A freezer blender is essentially a super-powered blender that purees frozen ingredients without heating them up, with surgical precision. Frozen ingredients are essentially shaved at high speed, 2000 rpm, in the case of the original freezer blender, in a process they have patented, but which other companies imitate with similar results. This is done in a sealed container pressurized at 1.2 bar. It takes just 20 seconds to produce a single portion of, say, gelato, and the texture will be precise and literally inimitable at home.
Vacuum Machine
A machine to vacuum seal plastic bags is put to numerous functions in a busy restaurant kitchen. The most obvious is preserving foods—vacuum-packed organics, cut off from oxygen, will last far longer than their bagged or plastic-wrapped, vacuum-less equivalents. For that reason, alone, it is a key attribute.

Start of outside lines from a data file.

(* ===== verification/TextBounds.v ===== *)
(** * Texts that fit their arrays

    The addresses in snapshots, in the graph and in the rows of the tree view are at
    most 47 characters long, as the arrays of the C structures are; so the documents
    the host makes of them are of a size that the buffers of JsonBuf.v hold. *)

From S2P Require Import Prelude CFloat JsonBuf JsonDoc JsonRpc Telemetry HopAlias Topology PluginDocs PluginHost Draw TuiState PluginRender.
From S2P Require Import PluginSystem HostLink TreeOrder TuiView TuiInput.

(** ** Snapshots *)

Definition short_hop (h : nsr_hop_info_t) : Prop := (length (addr h) <= 47)%nat.

Definition short_snapshot (tel : nsr_telemetry_state_t) : Prop :=
  (length (target_ip tel) <= 47)%nat /\ (length (target_host tel) <= 127)%nat /\ Forall short_hop (hops tel).

Lemma hop_wf_short h : hop_wf h -> short_hop h.
Proof.
  intros (_ & _ & _ & _ & Hf). unfold short_hop. unfold hop_counts in Hf. destruct (addr h) as [|c a]; [cbn; lia|].
  apply Forall_cons in Hf as [[(_ & _ & Hl) _] _]. exact Hl.
Qed.

Lemma snapshot_short tel : snapshot_ok tel -> short_snapshot tel.
Proof.
  intros ((_ & _ & H1) & H2 & H3). split; [done|]. split; [done|]. eapply Forall_impl; [exact H2|]. apply hop_wf_short.
Qed.

Lemma zero_short : short_snapshot zero_telemetry.
Proof. split; [cbn; lia|]. split; [cbn; lia|]. apply Forall_replicate. unfold short_hop. cbn. lia. Qed.

Lemma last_short tels tel : Forall snapshot_ok tels -> short_snapshot tel -> short_snapshot (List.last tels tel).
Proof. intros Hs Ht. induction Hs as [|t l H Hl IH]; [done|]. destruct l; [by apply snapshot_short|done]. Qed.

(** ** The graph *)

Definition short_node (n : nsr_topology_node_t) : Prop := (length (n_addr n) <= 47)%nat.

Definition short_graph (t : nsr_topology_state_t) : Prop := Forall short_node (nodes t).

Lemma init_short : short_graph nsr_topology_init.
Proof. apply Forall_replicate. unfold short_node. cbn. lia. Qed.

Lemma insert_short t i n : short_graph t -> short_node n -> Forall short_node (<[i := n]> (nodes t)).
Proof. intros Ht Hn. by apply Forall_insert. Qed.

(** A node that was found is one of the graph. *)
Lemma found_short t p `{forall n, Decision (p n)} i n : short_graph t -> list_find p (nodes t) = Some (i, n) -> short_node n.
Proof. intros Ht (Hi & _)%list_find_Some. exact (Forall_lookup_1 _ _ _ _ Ht Hi). Qed.

Lemma upsert_short t a ttl tg dest : short_graph t -> short_graph (nsr_topology_upsert_node t a ttl tg dest).2.
Proof.
  intros Ht. unfold nsr_topology_upsert_node. split_if; [done|].
  destruct (nsr_topology_find_by_addr_and_target t a tg) as [[i n]|] eqn:Ef.
  - apply insert_short; [done|]. by apply (found_short t _ i n Ht) in Ef.
  - split_if; [done|]. apply insert_short; [done|]. unfold short_node. cbn. unfold strncpy. rewrite length_take. lia.
Qed.

Lemma add_edge_nodes t from_id to_id : nodes (add_edge t from_id to_id) = nodes t.
Proof. unfold add_edge. do 2 (split_if; [done|]). destruct (list_find _ _); [done|]. by destruct (list_find _ _) as [[]|]. Qed.

(** Steps that leave the nodes alone, and folds of steps. *)
Lemma foldl_short {A} (step : nsr_topology_state_t -> A -> nsr_topology_state_t) t xs :
  (forall t x, short_graph t -> short_graph (step t x)) -> short_graph t -> short_graph (foldl step t xs).
Proof. intros Hs. revert t. induction xs as [|x xs IH]; intros t Ht; [done|]. cbn. auto. Qed.

Lemma add_edge_short t from_id to_id : short_graph t -> short_graph (add_edge t from_id to_id).
Proof. unfold short_graph. by rewrite add_edge_nodes. Qed.

Section Update.
  Context (clock : nat -> Z).

Lemma visit_short t tg i h a r : short_graph t -> short_graph (visit clock t tg i h a r).2.
Proof.
  intros Ht. unfold visit. pose proof (upsert_short t a (u8 i) tg false Ht) as H1.
  destruct (nsr_topology_upsert_node t a (u8 i) tg false) as [id t1]. cbn [snd] in H1. split_if; [done|].
  destruct (node_by_id t1 id) as [[k n]|] eqn:En; [|done]. apply insert_short; [done|]. by apply (found_short t1 _ k n H1) in En.
Qed.

Lemma visit_aliases_short t tg i h als : short_graph t -> short_graph (visit_aliases clock t tg i h als).2.
Proof.
  revert t. induction als as [|a als IH]; intros t Ht; [done|]. cbn [visit_aliases].
  pose proof (visit_short t tg i h (al_addr a) (al_recv a) Ht) as H1. destruct (visit clock t tg i h _ _) as [id t1].
  specialize (IH t1 H1). by destruct (visit_aliases clock t1 tg i h als) as [ids t2].
Qed.

Lemma visit_hops_short t tg i hs : short_graph t -> short_graph (visit_hops clock t tg i hs).2.
Proof.
  revert t i. induction hs as [|h hs IH]; intros t i Ht; [done|]. cbn [visit_hops].
  assert (H1 : short_graph (visit_hop clock t tg i h).2).
  { unfold visit_hop. split_if; [done|]. pose proof (visit_short t tg i h (addr h) (primary_recv h) Ht) as H1.
    destruct (visit clock t tg i h _ _) as [id t1]. cbn [snd] in H1.
    pose proof (visit_aliases_short t1 tg i h (take (Z.to_nat (alias_count h)) (aliases h)) H1) as H2.
    by destruct (visit_aliases clock t1 tg i h _) as [ids t2]. }
  destruct (visit_hop clock t tg i h) as [row t1]. specialize (IH t1 (i + 1) H1).
  by destruct (visit_hops clock t1 tg (i + 1) hs) as [rows t2].
Qed.

Lemma link_node_short t from row dest : short_graph t -> short_graph (link_node t from row dest).
Proof.
  intros Ht. unfold link_node. split_if; [done|].
  assert (H1 : short_graph (foldl (fun t to_id => if to_id =? 0 then t else add_edge t from to_id) t row)).
  { apply foldl_short; [|done]. intros t0 x H0. split_if; [done|by apply add_edge_short]. }
  split_if; [by apply add_edge_short|done].
Qed.

Lemma link_rows_short t rows dest : short_graph t -> short_graph (link_rows t rows dest).
Proof.
  revert t. induction rows as [|row rows IH]; intros t Ht; [done|]. destruct rows as [|next rows]; [done|]. cbn [link_rows].
  apply IH. apply foldl_short; [|done]. intros t0 x H0. by apply link_node_short.
Qed.

Lemma link_last_short t rows dest : short_graph t -> short_graph (link_last t rows dest).
Proof.
  intros Ht. unfold link_last. split_if; [|done].
  set (t1 := foldl _ _ _). assert (H1 : short_graph t1).
  { apply foldl_short; [|done]. intros t0 x H0. split_if; [by apply add_edge_short|done]. }
  destruct (node_by_id t1 dest) as [[k n]|] eqn:En; [|done]. apply insert_short; [done|]. by apply (found_short t1 _ k n H1) in En.
Qed.

Lemma update_short t tel : short_graph t -> short_graph (nsr_topology_update_from_telemetry clock t tel).
Proof.
  intros Ht. unfold nsr_topology_update_from_telemetry. split_if; [done|].
  pose proof (upsert_short t (target_ip tel) 0 (target_ip tel) true Ht) as H1.
  destruct (nsr_topology_upsert_node _ _ _ _ _) as [dest t1]. cbn [snd] in H1.
  pose proof (visit_hops_short t1 (target_ip tel) 1 (drop 1 (hops tel)) H1) as H2.
  destruct (visit_hops _ _ _ _ _) as [rows t2]. by apply link_last_short, link_rows_short.
Qed.

End Update.

Lemma flip_short t i n : short_graph t -> nodes t !! i = Some n -> short_graph (flip_control t (Some (i, n))).
Proof.
  intros Ht Hi. apply insert_short; [done|]. exact (Forall_lookup_1 _ _ _ _ Ht Hi).
Qed.

(** ** The documents *)

Definition short_row (r : row) : Prop := (length (r_addr r) <= 47)%nat /\ (length (r_status r) <= 11)%nat.

Lemma row_size r : short_row r -> size_bound (row_doc r) <= 1000.
Proof.
  intros [H1 H2]. unfold row_doc. cbn [size_bound map foldr].
  change (Z.of_nat (length (str "hop_idx"))) with 7. change (Z.of_nat (length (str "addr"))) with 4.
  change (Z.of_nat (length (str "rtt_us"))) with 6. change (Z.of_nat (length (str "sent"))) with 4.
  change (Z.of_nat (length (str "recv"))) with 4. change (Z.of_nat (length (str "loss"))) with 4.
  change (Z.of_nat (length (str "status"))) with 6. lia.
Qed.

Lemma rows_size rs : Forall short_row rs ->
  size_bound (JArr (map row_doc rs)) <= 2 + Z.of_nat (length rs) * 1001.
Proof.
  intros Hr. cbn [size_bound]. pose proof (sum_bound (map row_doc rs) 1000 ltac:(lia)) as Hs. rewrite length_map in Hs.
  assert (Hd : Forall (fun d => size_bound d <= 1000) (map row_doc rs)).
  { apply Forall_map. eapply Forall_impl; [exact Hr|]. apply row_size. }
  specialize (Hs Hd). lia.
Qed.

Lemma hop_rows_short i hs : Forall short_hop hs -> Forall short_row (hop_rows i hs) /\ (length (hop_rows i hs) <= length hs)%nat.
Proof.
  unfold hop_rows. intros Hs. revert i. induction Hs as [|h hs Hh Hs IH]; intros i; [by split; [constructor|]|].
  cbn [imap concat]. destruct (IH (i + 1)) as [H1 H2].
  assert (E : imap ((fun k h => if sent h =? 0 then [] else [hop_row (i + Z.of_nat k) h]) ∘ S) hs
    = imap (fun k h => if sent h =? 0 then [] else [hop_row (i + 1 + Z.of_nat k) h]) hs).
  { apply imap_ext. intros k x _. cbn. split_if; [done|]. do 2 f_equal. lia. }
  rewrite E. split_if; cbn [app length]; [split; [done|lia]|]. split; [|lia]. constructor; [|done].
  split; [exact Hh|]. cbn. by destruct (last_status h); vm_compute; lia.
Qed.

Lemma node_rows_short ns added : Forall short_node ns ->
  Forall short_row (node_rows ns added) /\ (length (node_rows ns added) <= length ns)%nat.
Proof.
  intros Hn. revert added. induction Hn as [|n ns H Hn IH]; intros added; cbn [node_rows length]; [by split|].
  split_if; [destruct (IH added); split; [done|lia]|]. destruct (IH (remember added (n_addr n))) as [H1 H2].
  cbn [length]. split; [|lia]. constructor; [|done]. split; [exact H|vm_compute; lia].
Qed.

Lemma telemetry_fits tel t :
  short_snapshot tel -> short_graph t -> (length (nodes t) <= 1024)%nat -> fits (print (telemetry_request tel (Some t))).
Proof.
  intros (H1 & H2 & H3) Ht Hl. apply fits_bound. unfold telemetry_request, request_doc, telemetry_doc.
  assert (Hhops : Forall short_hop (take 63 (drop 1 (hops tel)))) by by apply Forall_take, Forall_drop.
  destruct (hop_rows_short 1 _ Hhops) as [R1 L1]. rewrite length_take in L1.
  destruct (node_rows_short (nodes t) (foldl remember [] (map r_addr (hop_rows 1 (take 63 (drop 1 (hops tel)))))) Ht) as [R2 L2].
  pose proof (rows_size (telemetry_rows tel (Some t))) as Hr. unfold telemetry_rows in *. rewrite length_app in Hr.
  specialize (Hr ltac:(by apply Forall_app)). set (rows := JArr _) in *. clearbody rows.
  cbn [app size_bound map foldr]. change (Z.of_nat (length (str "jsonrpc"))) with 7. change (Z.of_nat (length (str "2.0"))) with 3.
  change (Z.of_nat (length (str "method"))) with 6. change (Z.of_nat (length (str "update_telemetry"))) with 16.
  change (Z.of_nat (length (str "params"))) with 6. change (Z.of_nat (length (str "target_ip"))) with 9.
  change (Z.of_nat (length (str "target_host"))) with 11. change (Z.of_nat (length (str "interval_ms"))) with 11.
  change (Z.of_nat (length (str "hops"))) with 4. lia.
Qed.

Lemma hops_small hs n : Forall short_hop hs -> size_bound (hops_doc hs n) < 2 ^ 48.
Proof.
  intros Hs. unfold hops_doc, asked_rows.
  assert (Hh : Forall short_hop (drop 1 (take (Z.to_nat (Z.min 64 n)) hs))) by by apply Forall_drop, Forall_take.
  destruct (hop_rows_short 1 _ Hh) as [R1 L1]. rewrite length_drop, length_take in L1.
  pose proof (rows_size _ R1) as Hr. set (rows := JArr _) in *. clearbody rows. cbn [size_bound map foldr].
  change (Z.of_nat (length (str "hops"))) with 4. lia.
Qed.

Lemma focused_small id t : short_graph t -> Z.of_nat (length (focused_addr id t)) < 2 ^ 44.
Proof.
  intros Ht. unfold focused_addr. split_if; [cbn; lia|]. destruct (node_by_id t id) as [[k n]|] eqn:En; [|cbn; lia].
  pose proof (found_short t _ k n Ht En) as Hn. unfold short_node in Hn. lia.
Qed.

(** The rows of the tree view for which annotations are asked. *)
Lemma node_hop_short n : short_hop (node_hop n).
Proof. unfold short_hop, node_hop. cbn. unfold strncpy. rewrite length_take. lia. Qed.

Lemma sim_nodes_short topo ns line scroll avail acc :
  Forall short_hop acc -> Forall short_hop (sim_nodes topo ns line scroll avail acc).2.
Proof.
  revert line acc. induction ns as [|i ns IH]; intros line acc Ha; [done|]. cbn [sim_nodes]. apply IH.
  split_if; [|done]. apply Forall_app_2; [done|]. constructor; [apply node_hop_short|done].
Qed.

Lemma sim_groups_short topo gs line scroll avail acc :
  Forall short_hop acc -> Forall short_hop (sim_groups topo gs line scroll avail acc).
Proof.
  revert line acc. induction gs as [|[a ns] gs IH]; intros line acc Ha; [done|]. cbn [sim_groups].
  pose proof (sim_nodes_short topo ns (line + 1) scroll avail acc Ha) as H1.
  destruct (sim_nodes topo ns (line + 1) scroll avail acc) as [line' acc']. by apply IH.
Qed.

Serious kitchens are seriously into sous-vide, a technique of cooking vacuum-sealed proteins in water heated to a consistent temperature (like a steak cooked at 80 degrees for four hours, before being de-bagged and quickly seared on each side, to serve). Thus, a vacuum machine is used for both cooking and keeping fresh.
Dough Rolling Machine
For any restaurant that offers its own pasta or bread, a machine to roll the dough is a no-brainer. Home chefs who have toyed with making their own pasta will know that, while pleasurable and craftsman-like, the process is fiddly. Bread, likewise, must be kneaded and rolled, which is fine on a warm Sunday morning, with little else to do. But in a hectic professional kitchen, absorbing so much of the attention of the staff is not a feasible approach. A machine for working dough is an indispensable boon.
Shock Freezer
Many of the most enlightening conversations with JB involved his simple explanations of how chemistry affects food. Take, for example, how freezing and defrosting can result in textural problems with foods. If you freeze a protein, like fish, conventionally, then the freezing process is slow. The fish began at room temperature, and slowly cools to the temperature of the freezer.
Organic matter largely consists of water, which crystallizes during the freezing process. Freezing slowly results in large crystals, which can damage the organic matter, causing the frequent problem of defrosted foods—that their texture is different and less pleasurable than their never-frozen equivalents. To avoid this, food professionals prefer “blast” or “shock” freezers.
These very quickly drop the temperature, so quickly that the water in the organic material transforms into much smaller crystals, which are less likely to result in an altered texture when the food is eventually defrosted to cook. Blast-frozen foods, once cold, can then be transferred to a conventional freezer—it’s the speed of the freezing process that’s key. JB has a secret technique, learned from a Japanese fish specialist, of breaking down and preserving whole fresh fish and blast-freezing it, such that no one, not even fellow chefs, can tell that the resulting dishes contain fish that ever saw a freezer.